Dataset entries
· · · · ·

(** The position of the nearest ancestor. *)
Lemma near_node fw c u f c' : first_near fw c = Some (f, c') ->
  exists l k v p r, plug c' (T l (frame_loc f) k v p r) = plug c u /\ frame_entry f = (k, v) /\ head (ahead fw c) = Some (k, v) /\
    forall ps, stack_is ps (map frame_loc c) -> stack_is (pop_parents (length c - length c') ps) (map frame_loc c').
Proof.
  intros H. pose proof (first_near_ahead fw c) as Ha. rewrite H in Ha. destruct (first_near_split _ _ _ _ H) as [c0 ->].
  destruct (fill_node f (plug c0 u)) as (l & k & v & p & r & Ef & Ee). exists l, k, v, p, r. split_and!; [by rewrite plug_app; cbn [plug]; rewrite Ef|done|by rewrite Ha, Ee|].
  intros ps Hps. pose proof (pop_parents_ok (length (c0 ++ f :: c') - length c') ps _ Hps) as Hpop.
  rewrite map_app in Hpop. cbn [map] in Hpop. rewrite length_app in Hpop |- *. cbn [length] in Hpop |- *.
  replace (length c0 + S (length c') - length c')%nat with (S (length c0)) in Hpop |- * by lia.
  rewrite (cons_middle _ (map frame_loc c0)), app_assoc in Hpop.
  rewrite drop_app_length' in Hpop; [done|]. rewrite length_app, length_map. cbn [length]. lia.
Qed.

Lemma depth_plug c u : (depth u <= depth (plug c u))%nat.
Proof. revert u. induction c as [|f c IH]; intros u; cbn [plug]; [done|]. specialize (IH (fill f u)). destruct f; cbn [fill depth] in IH |- *; lia. Qed.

· · · · ·

> Your assignment
Filter the entries above down to the lines that hold the word "exists", and copy those lines.

> Exercise solution
  exists l k v p r, plug c' (T l (frame_loc f) k v p r) = plug c u /\ frame_entry f = (k, v) /\ head (ahead fw c) = Some (k, v) /\
  destruct (fill_node f (plug c0 u)) as (l & k & v & p & r & Ef & Ee). exists l, k, v, p, r. split_and!; [by rewrite plug_app; cbn [plug]; rewrite Ef|done|by rewrite Ha, Ee|].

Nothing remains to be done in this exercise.